We all know chocolate is a delicious and indulgent treat. But it turns out chocolate can be good for you too. Dark chocolate contains flavanoids, the heart healthy substances found in fruits, vegetables and beverages such as tea, red wine and grapes.  Flavanoids from plant derived foods have powerful antioxidant effects and protect the body from free radicals and oxidative damage. Dark chocolate contains an array of minerals and a large number of antioxidants - nearly 8 times the number found in strawberries! 

Several clinical studies have shown the effectiveness of dark chocolate in lowering blood pressure, reducing oxidation of bad ‘LDL’ cholesterol and favorably effecting blood clotting.

Dark chocolate also releases endorphins , the feel good hormones, lifting mood and increasing a sense of well being. (I can personally attest to this.) One drawback of chocolate is the high calories, but luckily all the health benefits were shown with only 3.5 oz a day - that’s about one regular size bar.
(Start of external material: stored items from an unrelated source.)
(** C2, as the code has it.  For a China-origin product on the inferred
    postal channel the two page scripts compare different quantities.
    [content.js] compares [price * 1.20] with the $100 fee: when it is
    larger the result carries the 120% rate, otherwise the fee as the rate
    [100 / price]; either way the price is decomposed by that rate, and for
    [price >= 0] the tariff amount is the larger of the amounts the two
    policies decompose to.  [content-injection.js] compares the decomposed
    120% amount [price - price / 2.2] with the $100 fee; below $100 the fee
    is always the larger of these two and exceeds the price, so the result
    is always the approximation: flat fee flagged, rate 0, tariff and
    [flatFeeAmount] 70% of the price, pre-tariff price the remainder. *)
Theorem postal_china_selects_larger_tariff
    (pd : ProductData) (p : Q)
    (Hchina : isChina (Str.toLowerCase (countryOfOrigin pd)) = true)
    (Hprice : price pd = Fin p)
    (Hpostal : isPostalShipment (Fin p) (category_lower pd) = true) :
  let r := Content.fallbackCalculation pd in
  let r' := Injection.fallbackCalculation pd in
  let percentTariffAmount :=
    Num.sub (Fin p) (Num.div (Fin p) (Num.add (Fin 1) (Fin 1.20))) in
  ((100 < p * 1.20 /\ Content.tariffRate r = Fin 1.20 /\
    Content.message r =
      [Lit "This product from China is subject to a 120% tariff rate as a postal shipment under the May 2025 trade policy"]) \/
   (p * 1.20 <= 100 /\ Content.tariffRate r = Num.div (Fin 100) (Fin p) /\
    Content.message r =
      [Lit "This product from China is subject to a $100 flat fee as a postal shipment under the May 2025 trade policy (equivalent to a ";
       ToFixed 1 (Num.mul (Num.div (Fin 100) (Fin p)) (Fin 100));
       Lit "% rate)"]))
  /\ Content.isSubjectToTariff r = true
  /\ (Content.preTariffPrice r, Content.tariffAmount r)
     = decompose (Fin p) (Content.tariffRate r)
  /\ (0 <= p ->
      exists a1 a2 : Q,
        snd (decompose (Fin p) (Fin 1.20)) = Fin a1 /\
        snd (decompose (Fin p) (Num.div (Fin 100) (Fin p))) = Fin a2 /\
        Content.tariffAmount r =n= Fin (Qmax a1 a2))
  /\ percentTariffAmount = Fin (p - p / (1 + 1.20))
  /\ p - p / (1 + 1.20) <= 100
  /\ Num.gtb percentTariffAmount (Fin 100) = false
  /\ Num.gtb (Fin 100) (Fin p) = true
  /\ r' = {| Injection.isSubjectToTariff := true;
             Injection.tariffRate := Fin 0;
             Injection.preTariffPrice := Fin (p - p * 0.7);
             Injection.tariffAmount := Fin (p * 0.7);
             Injection.message :=
               [Lit "This product from China would normally be subject to a $100 flat fee tariff, but since the product price is only $";
                ToFixed 2 (Fin p);
                Lit ", the tariff shown is an approximation. The actual $100 flat fee would be applied at customs for direct imports."];
             Injection.isFallback := true;
             Injection.isUsingFlatFee := true;
             Injection.flatFeeAmount := Fin (p * 0.7);
             Injection.specialPriceLogic := true |}.
Proof.
  intros r r' amount. subst amount.
  pose proof (postal_price_below_100 p _ Hpostal) as Hlt.
  assert (Hrate : Content.tariffRate r
                  = if Qltb 100 (p * 1.20) then Fin 1.20
                    else Num.div (Fin 100) (Fin p)).
  { subst r. rewrite content_rate_resolved, Hprice.
    now apply content_china_postal. }
  assert (Hamt : Content.tariffAmount r
                 = snd (decompose (Fin p) (Content.tariffRate r))).
  { subst r. now rewrite content_amount_resolved, Hprice. }
  assert (Hdec : (Content.preTariffPrice r, Content.tariffAmount r)
                 = decompose (Fin p) (Content.tariffRate r)).
  { pose proof (content_result_decomposed pd) as H. simpl in H.
    now rewrite Hprice in H. }
  assert (Hres : Content.message r
                 = snd (Content.resolve (Str.toLowerCase (countryOfOrigin pd))
                          (Fin p) (category_lower pd))
                 /\ Content.isSubjectToTariff r
                 = snd (fst (Content.resolve
                          (Str.toLowerCase (countryOfOrigin pd))
                          (Fin p) (category_lower pd)))).
  { subst r. unfold Content.fallbackCalculation. rewrite Hprice.
    destruct (Content.resolve _ _ _) as [[rate subj] text].
    now destruct (decompose (Fin p) rate). }
  destruct Hres as [Hmsg Hsubj].
  rewrite (content_china_postal_outcome _ _ p Hchina Hpostal) in Hmsg, Hsubj.
  assert (E1 : p - p / (1 + 1.20) == p * (6 # 11)) by (field; lra).
  split; [|split; [|split; [|split; [|split; [|split; [|split; [|split]]]]]]].
  - destruct (Qltb 100 (p * 1.20)) eqn:E.
    + left. split; [now apply Qltb_true | split; [exact Hrate | exact Hmsg]].
    + right. split; [now apply Qltb_false | split; [exact Hrate | exact Hmsg]].
  - rewrite Hsubj. now destruct (Qltb 100 (p * 1.20)).
  - exact Hdec.
  - intro Hp.
    destruct (Qeq_dec p 0) as [Hz | Hnz].
    + exists (p - p / (1 + 1.20)), (p - 0).
      split; [apply percent_policy_amount|].
      split; [now apply flat_policy_amount_zero|].
      assert (E : Qltb 100 (p * 1.20) = false)
        by (apply Qltb_false; rewrite Hz; lra).
      rewrite Hamt, Hrate, E, flat_policy_amount_zero by assumption.
      simpl. symmetry. apply Q.max_r.
      rewrite E1, Hz. lra.
    + assert (Hpos : 0 < p) by lra.
      exists (p - p / (1 + 1.20)), (p - p / (1 + 100 / p)).
      split; [apply percent_policy_amount|].
      split; [now apply flat_policy_amount|].
      destruct (amounts_ordered p Hpos) as [Hflat Hpct].
      rewrite Hamt, Hrate.
      destruct (Qltb 100 (p * 1.20)) eqn:E.
      * rewrite percent_policy_amount. simpl. symmetry.
        apply Q.max_l, Hpct. now apply Qltb_true.
      * rewrite flat_policy_amount by assumption. simpl. symmetry.
        apply Q.max_r, Hflat. now apply Qltb_false.
  - apply injection_percent_amount.
  - rewrite E1; lra.
  - rewrite injection_percent_amount. apply Qltb_false. rewrite E1. lra.
  - now apply Qltb_true.
  - subst r'. unfold Injection.fallbackCalculation, Injection.resolve.
    rewrite Hchina, Hprice, Hpostal, (injection_china_postal p Hlt).
    reflexivity.
Qed.

Lemma postal_china_selects_larger_tariff_witness :
  let pd := mkProduct "China" (Fin 90) (Some "Toys") in
  100 < 90 * 1.20
  /\ Content.tariffRate (Content.fallbackCalculation pd) = Fin 1.20
  /\ Injection.isUsingFlatFee (Injection.fallbackCalculation pd) = true
  /\ Injection.tariffAmount (Injection.fallbackCalculation pd)
     = Fin (90 * 0.7).
Proof.
  destruct (postal_china_selects_larger_tariff
              (mkProduct "China" (Fin 90) (Some "Toys")) 90
              eq_refl eq_refl eq_refl)
    as ([(Hgt & Hrate & _) | (Hle & _)] & _ & _ & _ & _ & _ & _ & _ & Hres).
  - split; [exact Hgt|]. split; [exact Hrate|].
    rewrite Hres. split; reflexivity.
  - exfalso. unfold Qle in Hle. simpl in Hle. lia.
Defined.

(** ** The flat fee that is not below the price *)






(** ** Exempt and unknown origins *)

(** C9. Country "Mexico", category "produce", price 50: both page scripts
    return rate 0, [isSubjectToTariff = false], a tariff amount of 0 and a
    pre-tariff price equal to the observed price. *)
Theorem mexico_produce_exempt :
  let pd := mkProduct "Mexico" (Fin 50) (Some "produce") in
  let r := Content.fallbackCalculation pd in
  let r' := Injection.fallbackCalculation pd in
  (Content.tariffRate r = Fin 0
   /\ Content.isSubjectToTariff r = false
   /\ Content.tariffAmount r =n= Fin 0
   /\ Content.preTariffPrice r =n= Fin 50
   /\ Content.message r
      = [Lit "This product appears to qualify for USMCA exemption (0% tariff)"])
  /\ (Injection.tariffRate r' = Fin 0
      /\ Injection.isSubjectToTariff r' = false
      /\ Injection.tariffAmount r' =n= Fin 0
      /\ Injection.preTariffPrice r' =n= Fin 50
      /\ Injection.isUsingFlatFee r' = false
      /\ Injection.message r'
         = [Lit "This product appears to qualify for USMCA exemption (0% tariff)"]).
Proof.
  vm_compute. repeat split.
Qed.

Lemma content_unknown (pr : num) (category : string) :
  Content.resolve "unknown" pr category
  = if Num.ltb pr (Fin 50) && isLikelyChinaCategory category
    then (Fin 1.25, true,
          [Lit "Based on the product type and price, this is likely from China and subject to a 125% tariff rate"])
    else (Fin 0.10, true,
          [Lit "Country of origin unknown, applying the minimum baseline 10% tariff"]).
Proof. reflexivity. Qed.

Lemma injection_unknown (pr : num) (category : string) :
  Injection.resolve "unknown" pr category
  = Injection.rate_only (Fin 0.10) true
      [Lit "Country of origin unknown, applying the minimum baseline 10% tariff"].
Proof. reflexivity. Qed.

Lemma unmatched_baseline (country category : string) (pr : num) :
  unmatched country = true ->
  fst (fst (Content.resolve country pr category)) = Fin 0.10
  /\ Injection.l_tariffRate (Injection.resolve country pr category) = Fin 0.10.
Proof.
  unfold unmatched. rewrite negb_true_iff. intro H.
  unfold Content.resolve, Injection.resolve.
  unfold isChina, isEU, isKorea, isUK in *.
  repeat (apply orb_false_elim in H as [H ?]).
  repeat match goal with E : _ = false |- _ => rewrite E; clear E end.
  split; reflexivity.
Qed.

(** [content.js] at "Unknown", $30, electronics: the 125% rate, not the
    10% baseline. *)
Lemma content_unknown_not_baseline :
  let r := Content.fallbackCalculation
             (mkProduct "Unknown" (Fin 30) (Some "Electronics")) in
  Content.tariffRate r = Fin 1.25 /\ ~ Content.tariffRate r =n= Fin 0.10.
Proof.
  vm_compute. split; [reflexivity | intro H; discriminate H].
Qed.

(** C4, as the code has it.  For a product whose lower-cased country is
    "unknown": [content-injection.js] always applies the 10% baseline with
    the message "Country of origin unknown, ..."; [content.js] does so
    unless the price is below 50 and the category contains "electronics",
    "home", "light" or "tool", where it applies 125%.  The 10% baseline is
    the rate of every country that no named rule matches. *)
Theorem unknown_origin_policy
    (pd : ProductData)
    (Hunknown : Str.toLowerCase (countryOfOrigin pd) = "unknown") :
  let r := Content.fallbackCalculation pd in
  let r' := Injection.fallbackCalculation pd in
  let note :=
    "Country of origin unknown, applying the minimum baseline 10% tariff" in
  (Injection.tariffRate r' = Fin 0.10
   /\ Injection.isSubjectToTariff r' = true
   /\ Injection.isUsingFlatFee r' = false
   /\ Injection.message r' = [Lit note])
  /\ (if Num.ltb (price pd) (Fin 50) && isLikelyChinaCategory (category_lower pd)
      then Content.tariffRate r = Fin 1.25
      else Content.tariffRate r = Fin 0.10 /\ Content.message r = [Lit note])
  /\ Content.isSubjectToTariff r = true
  /\ Str.includes "unknown" note = true
  /\ (forall country category pr,
        unmatched country = true ->
        fst (fst (Content.resolve country pr category)) = Fin 0.10
        /\ Injection.l_tariffRate (Injection.resolve country pr category)
           = Fin 0.10).
Proof.
  intros r r' note.
  split; [|split; [|split; [|split]]].
  - subst r'. unfold Injection.fallbackCalculation.
    rewrite Hunknown, injection_unknown. repeat split.
  - subst r. unfold Content.fallbackCalculation.
    rewrite Hunknown, content_unknown.
    destruct (Num.ltb (price pd) (Fin 50)
              && isLikelyChinaCategory (category_lower pd));
      destruct (decompose (price pd) _); simpl; auto.
  - subst r. unfold Content.fallbackCalculation.
    rewrite Hunknown, content_unknown.
    destruct (Num.ltb (price pd) (Fin 50)
              && isLikelyChinaCategory (category_lower pd));
      destruct (decompose (price pd) _); reflexivity.
  - reflexivity.
  - intros. now apply unmatched_baseline.
Qed.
Just remember to balance the calories - replace some of your other sweet treats with heart healthy dark chocolate. As the saying goes, everything in moderation.

When you are buying that healthy chocolate snack, think beyond your personal health benefits to the health of the people who worked long hours on the cocoa plantation, picked the cocoa beans and prepared that chocolate bar for you. Did they work in a healthy, beneficial fair trade environment or did they work in an exploitive free trade system using child labor and offering slave wages? Were they treated fairly, like human beings? Or were they treated as commodities, whose sole purpose is to provide cocoa beans at the lowest possible price.

It’s easy to choose fair trade and move beyond the boundary of self when we expand your vision to encompass the true worth of the products we use in your daily life. It’s not just the monetary cost, but the people and environmental cost. Replacing our existing ideas about buying and consuming connects us all.  The act of buying, in turn, can become a spiritual act, an act of faith. No more empty consumerism. That is the power of Fair Trade.

And of course, the delicious Divine fair trade chocolate is available here in just the right 3.5 oz serving size as used in the clinical studies.  Eat chocolate and do good. Sounds delicious.

Comments

I think Lucinda’s take on Fair Trade is simply the Truth. Either we support our fellow man in his endeavors to create an honest self sufficient means of providing for him/her self or we succumb to numb non-thought provoking consumerism.
The price we pay either comes back to us in instant gratification(saving a buck from mass commercialism) or from universal extended benefits, such as helping an entire culture, protecting and honoring our planet,and consuming the most health potent and nutritious food sources available.

I’ll choose Fair Trade dark chocolate everytime!